Les bonus, prime distribuée en fonction des résultats  d’un salarié,  constitue une forme très ancienne  d’incitation au  travail,  utilisées dans beaucoup de métiers ; sa  forme la plus commune fut   la rémunération au rendement,   si longtemps la règle dans  le monde ouvrier. Ils sont  aujourd’hui   surtout connus pour   etre utilisés comme complément de rémunération de  ceux qui pratiquent les deux métiers les mieux payés du monde, ceux de la finance et ceux de la distraction.  Et l’expérience démontre qu’ils ne constituent pas une  façon idéale de rémunérer les gens.

D’abord,   ils sont   souvent octroyés sans relation réelle avec la performance de l’intéressé : ainsi, le bonus du banquier dépend de sa capacité à réussir des coups, plus que du  nombre  de clients durables qu’il acquiert pour sa banque ;  et celui du sportif dépend de sa capacité à  attirer de la publicité plus que de  la valeur de ses exploits  : ainsi le bonus  des sprinters, même Usain Bolt  , est-il  très inferieur à celui des golfeurs ou des footballeurs .

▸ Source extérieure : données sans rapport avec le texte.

Lemma checksum_one_byte a c d b :
  c <> d -> StableChecksum64 (a ++ c :: b) <> StableChecksum64 (a ++ d :: b).
Proof.
  intros Hne. pose proof (StableChecksum64_range a) as Ha. unfold StableChecksum64 in *. rewrite !fold_left_app.
  simpl. apply checksum_fold_inj; try (apply Z.mod_pos_bound; lia).
  intros E. apply checksum_step_inj in E; [|done..]. apply Hne, code_inj. by eapply lxor_cancel_l.
Qed.

Lemma insert_envelope Magic n k body i d :
  length Magic = 8%nat -> <[(40 + i)%nat := d]> (envelope Magic n k body) = envelope Magic n k (<[i := d]> body).
Proof.
  intros HM. unfold envelope. rewrite !app_assoc. rewrite insert_app_r_alt.
  - by rewrite !length_app, !length_le, HM, Nat.add_comm, Nat.add_sub.
  - rewrite !length_app, !length_le, HM. lia.
Qed.

Lemma validate_payload_byte Magic Payload i c d :
  length Magic = 8%nat -> size Payload < 2 ^ 64 -> Payload !! i = Some c -> c <> d ->
  ValidateMMapFile (<[(40 + i)%nat := d]> (WriteMMapFile Magic Payload)) Magic = None.
Proof.
  intros HM Hs Hi Hne. rewrite WriteMMapFile_envelope, insert_envelope, validate_written by done.
  pose proof (take_drop_middle _ _ _ Hi) as Hsplit. pose proof (lookup_lt_Some _ _ _ Hi) as Hlt.
  assert (<[i:=d]> Payload = take i Payload ++ d :: drop (S i) Payload) as Hins.
  { rewrite <- Hsplit at 1. rewrite insert_app_r_alt; rewrite length_take_le by lia; [|lia].
    by rewrite Nat.sub_diag. }
  destruct (_ <? _); [done|].
  rewrite take_ge by (rewrite length_insert; lia). rewrite Hins.
  rewrite (proj2 (Z.eqb_neq _ _)); [done|]. intros E. symmetry in E. revert E.
  rewrite <- Hsplit at 1. by apply checksum_one_byte.
Qed.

Ensuite parce que  le   bonus peut biaiser la performance : un camionneur  espérant des bonus ferait  courir des risques à tous ceux qu’il croisera sur les routes ;  un trader cherchera à prendre le maximum de risques, surtout s’il sait que sa banque est trop importante pour qu’on la laisser   tomber  en faillite. Un sportif  cherchera à ajuster ses performances en fonction de ses primes ; ainsi,  Sergei Bubka, qui  recevait une prime de la fédération soviétique d’athlétisme chaque fois qu’il battait le record du monde, ne le battait  que  d’un  centimètre à chaque  sortie,  pendant plus de  dix ans, de 1983 à 1994.

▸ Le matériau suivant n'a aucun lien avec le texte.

(** The loop over the sorted postings; [None] is the thrown exception. *)

Fixpoint write_postings_loop (PrevDocHash : Z) (l : list (Z * Posting)) : option bytes :=
  match l with
  | [] => Some []
  | e :: r =>
      if max_u16 <? size (DocumentID e.2) then None
      else match write_postings_loop e.1 r with
           | Some b => Some (write_posting PrevDocHash e ++ b)
           | None => None
           end
  end.

(** The bytes appended to the postings buffer. *)

Definition WritePostings (Postings : list Posting) : option bytes :=
  match Postings with
  | [] => Some []
  | _ =>
      match write_postings_loop 0 (sort_hashed Postings) with
      | Some b => Some (le 4 (u32 (size Postings)) ++ b)
      | None => None
      end
  end.

Record index_files := mkFiles {
  terms_bin : option bytes;
  term_map_bin : option bytes;
  term_index_bin : option bytes;
  postings_bin : option bytes
}.

Definition str_le (a b : bytes) : Prop := str_leb a b = true.

#[export] Instance str_le_dec : RelDecision str_le.
Proof. intros a b. unfold str_le. apply _. Defined.

(** The sorted term list of a collection. *)

Definition sorted_terms (m : gmap bytes (list Posting)) : list bytes :=
  merge_sort str_le ((map_to_list m).*1).

(** The length checks before anything is written. *)

Definition lengths_ok (m : gmap bytes (list Posting)) (Terms : list bytes) : bool :=
  forallb (fun t =>
    (size t <=? max_u16) &&
    match m !! t with
    | Some ps => forallb (fun p => size (DocumentID p) <=? max_u16) ps
    | None => true
    end) Terms.

Definition terms_buffer (Terms : list bytes) : bytes := mjoin ((fun t => t ++ [NUL]) <$> Terms).

(** The postings buffer, and for each term its offset and length in it:
    [TermOffsets], in term order. *)

Fixpoint postings_buffer (m : gmap bytes (list Posting)) (CurrentOffset : Z) (Terms : list bytes)
    : option (bytes * list (bytes * (Z * Z))) :=
  match Terms with
  | [] => Some ([], [])
  | t :: r =>
      match m !! t with
      | None => postings_buffer m CurrentOffset r
      | Some ps =>
          match WritePostings ps with
          | None => None
          | Some b =>
              match postings_buffer m (CurrentOffset + size b) r with
              | None => None
              | Some (bs, offs) => Some (b ++ bs, (t, (CurrentOffset, u32 (size b))) :: offs)
              end
          end
      end
  end.

Definition term_map_entry (e : bytes * (Z * Z)) : bytes :=
  le 2 (size e.1) ++ e.1 ++ le 8 e.2.1 ++ le 4 e.2.2.

Definition term_map_buffer (Terms : list bytes) (offs : list (bytes * (Z * Z))) : bytes :=
  le 4 (u32 (size Terms)) ++ mjoin (term_map_entry <$> offs).

(** The sparse index: every [IndexInterval]-th term with its offset in the
    terms buffer. *)

Definition kIndexInterval : nat := 16.

Fixpoint term_offsets (TermFileOffset : Z) (Terms : list bytes) : list Z :=
  match Terms with
  | [] => []
  | t :: r => TermFileOffset :: term_offsets (TermFileOffset + size t + 1) r
  end.

Definition find_offset (offs : list (bytes * (Z * Z))) (t : bytes) : Z * Z :=
  match List.find (fun e => bool_decide (e.1 = t)) offs with Some e => e.2 | None => (0, 0) end.

Definition term_index_entry (offs : list (bytes * (Z * Z))) (e : bytes * Z) : bytes :=
  le 8 e.2 ++ le 4 (size e.1) ++ le 8 (find_offset offs e.1).1 ++ le 4 (find_offset offs e.1).2.

(** The elements at positions 0, 16, 32, ... *)

Fixpoint sampled {A} (skip : nat) (l : list A) : list A :=
  match l with
  | [] => []
  | x :: r => match skip with O => x :: sampled (kIndexInterval - 1) r | S k => sampled k r end
  end.

Definition term_index_buffer (Terms : list bytes) (offs : list (bytes * (Z * Z))) : bytes :=
  le 4 (u32 (size Terms)) ++ le 4 (Z.of_nat kIndexInterval) ++
  mjoin (term_index_entry offs <$> sampled 0 (zip Terms (term_offsets 0 Terms))).

(** [WriteIndex]; [None] is [return false]. *)

Definition WriteIndex (IndexData : gmap bytes (gmap bytes (list Posting))) (Collection : bytes) : option index_files :=
  match IndexData !! Collection with
  | None => None
  | Some m =>
      let Terms := sorted_terms m in
      if negb (lengths_ok m Terms) then None
      else match postings_buffer m 0 Terms with
      | None => None
      | Some (PostingsBuffer, offs) =>
          Some (mkFiles
            (Some (WriteMMapFile kTermsMagic (terms_buffer Terms)))
            (Some (WriteMMapFile kTermMapMagic (term_map_buffer Terms offs)))
            (Some (WriteMMapFile kTermIndexMagic (term_index_buffer Terms offs)))
            (Some (WriteMMapFile kPostingsMagic PostingsBuffer)))
      end
  end.

(** ** MMapIndex *)

Record mapped_index := mkIndex {
  TermsData : bytes;
  TermMapData : bytes;
  TermIndexData : option bytes;
  PostingsData : bytes;
  TermCount : Z;
  IndexInterval : Z;
  Valid : bool
}.

(** [mmap] of an empty file fails. *)

Definition map_file (file Magic : bytes) : option bytes :=
  match file with [] => None | _ => ValidateMMapFile file Magic end.

(** The optional sparse index: its payload and interval; [None] rejects the
    index. *)

Definition load_term_index (file : option bytes) : option (option bytes * Z) :=
  match file with
  | None => Some (None, 16)
  | Some [] => Some (None, 16)
  | Some f =>
      match ValidateMMapFile f kTermIndexMagic with
      | None => None
      | Some d => if size d <? 8 then None
                  else match load 4 (drop 4 d) with Some iv => Some (Some d, iv) | None => None end
      end
  end.

Definition LoadIndex (files : index_files) : option mapped_index :=
  match terms_bin files, postings_bin files, term_map_bin files with
  | Some tf, Some pf, Some mf =>
      match map_file tf kTermsMagic with
      | None => None
      | Some terms =>
          match map_file mf kTermMapMagic with
          | None => None
          | Some tmap =>
              if size tmap <? 4 then None
              else match load 4 tmap, load_term_index (term_index_bin files), map_file pf kPostingsMagic with
              | Some count, Some (tidx, iv), Some postings => Some (mkIndex terms tmap tidx postings count iv true)
              | _, _, _ => None
              end
          end
      end
  | _, _, _ => None
  end.

(** *** Decoding postings *)

Inductive step :=
| Fault
| Break
| Next (Post : Posting) (PrevDocHash : Z) (Ptr : bytes).

Definition load_bytes (n : Z) (p : bytes) : option bytes :=
  if size p <? n then None else Some (take (Z.to_nat n) p).

(** One iteration of the loop, past its varint. *)

Definition decode_entry (DocHash : Z) (Ptr : bytes) : step :=
  if negb (HasMappedBytes Ptr 4) then Break
  else match load 4 Ptr with
  | None => Fault
  | Some ScoreBits =>
      let Ptr := drop 4 Ptr in
      if negb (HasMappedBytes Ptr 2) then Break
      else match load 2 Ptr with
      | None => Fault
      | Some DocIDLenVal =>
          let Ptr := drop 2 Ptr in
          if negb (HasMappedBytes Ptr DocIDLenVal) then Break
          else match load_bytes DocIDLenVal Ptr with
          | None => Fault
          | Some DocIDStr =>
              Next (mkPosting DocIDStr [] (to_double (float32_of_bits ScoreBits)) []) DocHash
                (drop (Z.to_nat DocIDLenVal) Ptr)
          end
      end
  end.

Section Decode.

(** The varint decoder of the variant. *)

Context (varint : bytes -> Z * bytes).

Definition decode_posting (PrevDocHash : Z) (Ptr : bytes) : step :=
  let (DeltaValue, Ptr) := varint Ptr in
  decode_entry (if PrevDocHash =? 0 then DeltaValue else u32 (PrevDocHash + DeltaValue)) Ptr.

Fixpoint decode_loop (fuel : nat) (remaining PrevDocHash : Z) (Ptr : bytes) : option (list Posting) :=
  match Ptr with
  | [] => Some []
  | _ =>
      if remaining <=? 0 then Some []
      else match fuel with
      | O => None
      | S fuel' =>
          match decode_posting PrevDocHash Ptr with
          | Fault => None
          | Break => Some []
          | Next Post PrevDocHash Ptr =>
              match decode_loop fuel' (remaining - 1) PrevDocHash Ptr with
              | Some l => Some (Post :: l)
              | None => None
              end
          end
      end
  end.

Definition decode_postings (Data : bytes) : option (list Posting) :=
  if size Data <? 4 then Some []
  else match load 4 Data with
       | None => None
       | Some DocCountValue => decode_loop (length Data) DocCountValue 0 (drop 4 Data)
       end.

End Decode.

Definition DecodePostings : bytes -> option (list Posting) := decode_postings read_varint.

(** The fast variant gives the count of the data unchecked to [reserve], which throws
    when the allocator has no room for as many postings ([Available]). *)

Definition announced (Data : bytes) : Z := default 0 (load 4 Data).

Definition DecodePostingsOptimized (Available : Z -> bool) (Data : bytes) : option (result (list Posting)) :=
  if (4 <=? size Data) && negb (Available (announced Data)) then Some (Err #"std::bad_alloc")
  else Ok <$> decode_postings read_varint_optimized Data.

(** *** Term lookup *)

Record TermEntry := mkEntry { PostingsOffset : Z; PostingsLength : Z; DocFreq : Z }.

Definition no_entry : TermEntry := mkEntry 0 0 0.

(** [fast_string_compare]: the difference of the first differing bytes, else of
    the lengths as [int]. *)

Fixpoint compare_bytes (a b : bytes) : Z :=
  match a, b with
  | x :: a', y :: b' => if code x - code y =? 0 then compare_bytes a' b' else code x - code y
  | _, _ => 0
  end.

Definition fast_string_compare (a b : bytes) : Z :=
  let diff := compare_bytes a b in
  if diff =? 0 then wrap_int32 (wrap_int32 (size a) - wrap_int32 (size b)) else diff.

Enfin parce que le bonus ne peut etre attribué qu’à des gens dont les métiers ne sont pas essentiels à la vie sociale. En effet, on ne peut imaginer   que les  médecins soient rémunérés en fonction du  succès de leurs traitements ni que les professeurs  soient rémunérés selon les résultats aux examens de  leurs  élèves.  Autrement dit,   un bonus n’est acceptable que si la société peut tolérer que celui qui peut le recevoir ne soit pas toujours à son meilleur,   c’est-à-dire si  son métier n’est pas socialement  vital.   Ce qui est le cas d’un sportif ou d’un banquier. Pas d’un médecin ou d’un professeur.  Pire même, un médecin ou un professeur qui ne ferait pas parfaitement son travail est redevable d’un malus, sous forme d’une    amende ou même d’une interdiction d’exercer.  Alors que dans le cas d’un banquier le bonus est pour lui, alors que,  s’il fait des pertes, le malus est pour le contribuable.

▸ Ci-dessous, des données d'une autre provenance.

(* ===== verification/FilterLangProps.v ===== *)
(** * Filter language: what its parsers accept, and why they terminate

    The grammar of filter strings as an inductive relation between trees and
    texts, the completeness of the expression parser for it, the termination of
    both parsers, and the result of [ApplyFilters]. *)

From S2P Require Import Prelude CText FilterLang.
Import FilterLang.

Module FilterLangProps.

(** ** The grammar of filter strings *)

Definition spaces (w : bytes) : Prop := Forall (fun c => isspace c = true) w.

Definition blanks (w : bytes) : Prop := Forall (fun c => is_blank c = true) w.

Definition field_name (f : bytes) : bool :=
  negb (bool_decide (f = [])) && forallb is_field_char f &&
  negb (starts_with #"_geo_radius" f) && negb (starts_with #"_geo_box" f).

(** No position of a value stops its scan. *)

Fixpoint free_of_stops (v : bytes) : bool :=
  match v with
  | [] => true
  | c :: r => negb (bool_decide (c = ")"%char)) && negb (at_connector v) && free_of_stops r
  end.

(** A text without white space at its ends. *)

Definition trimmed (v : bytes) : bool :=
  match head v, last v with
  | Some c, Some d => negb (isspace c) && negb (is_blank d)
  | _, _ => false
  end.

Definition value_text (v : bytes) : bool :=
  trimmed v && free_of_stops v && negb (bool_decide (last v ∈ [Some "&"; Some "|"]%char)).

(** Operators with a value and their spelling. *)

Definition value_operators : list (bytes * bytes) :=
  [(#"!=", #"!="); (#">=", #">="); (#"<=", #"<="); (#":=", #":="); (#">", #">"); (#"<", #"<"); (#"=", #"=");
   (#"NOT_ILIKE", #"NOT_ILIKE:"); (#"NOT_LIKE", #"NOT_LIKE:"); (#"ILIKE", #"ILIKE:"); (#"LIKE", #"LIKE:")].

(** What follows [>] or [<] must not turn it into [>=] or [<=]. *)

Definition operator_apart (t x : bytes) : bool :=
  negb (bool_decide (t ∈ [ #">"; #"<"])) || negb (starts_with #"=" x).

(** A value that can follow the colon directly. *)

Definition operator_starts : list bytes :=
  [ #"["; #"{"; #"ISNULL"; #"ISNOTNULL"; #"NOT_ILIKE:"; #"NOT_LIKE:"; #"ILIKE:"; #"LIKE:"; #"!="; #">="; #"<="; #":=";
    #">"; #"<"; #"="].

Definition bare_value (v : bytes) : bool := forallb (fun p => negb (starts_with p v)) operator_starts.

Definition open_of (inclusive : bool) : ascii := if inclusive then "["%char else "{"%char.

Definition close_of (inclusive : bool) : ascii := if inclusive then "]"%char else "}"%char.

(** The bounds of a range: trimmed, without the closing bracket, and the lower
    one without an earlier separator. *)

Definition range_text (inclusive : bool) (lo hi : bytes) : bool :=
  trimmed lo && trimmed hi && forallb (fun c => negb (bool_decide (c = close_of inclusive))) (lo ++ hi) &&
  bool_decide (find_sub #" TO " (lo ++ #" TO ") = Some (length lo)).

(** Parenthesis depth along a text; [None] when the outer one closes. *)

Fixpoint paren_depth (depth : nat) (s : bytes) : option nat :=
  match s with
  | [] => Some depth
  | c :: r =>
      if bool_decide (c = "("%char) then paren_depth (S depth) r
      else if bool_decide (c = ")"%char) then match depth with S (S d) => paren_depth (S d) r | _ => None end
      else paren_depth depth r
  end.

La différenciation des revenus selon les compétences est évidemment  nécessaire, mais elle ne doit pas inciter à prendre des risques inutiles. Il faut donc  d’abord reconnaitre que  percevoir un  bonus revient à  admettre que son métier est assez peu important pour que la société puisse tolérer qu’il ne soit pas exercé parfaitement.  Il faut ensuite en interdire l’usage lorsqu’ils peuvent biaiser le comportement des bénéficiaires   de façon nuisible à la collectivité ; c’est le cas du trader ou du chauffeur d’autobus, qui seraient  ainsi poussés à prendre des risques excessifs. Il faut enfin accepter que celui qui en est alors privé parte à la concurrence : une  banque, (comme son pays d’origine)  a  même tout à gagner à laisser partir  ceux  qui l’ont entrainée dans le délire des dérivés de dérivés de dérivés.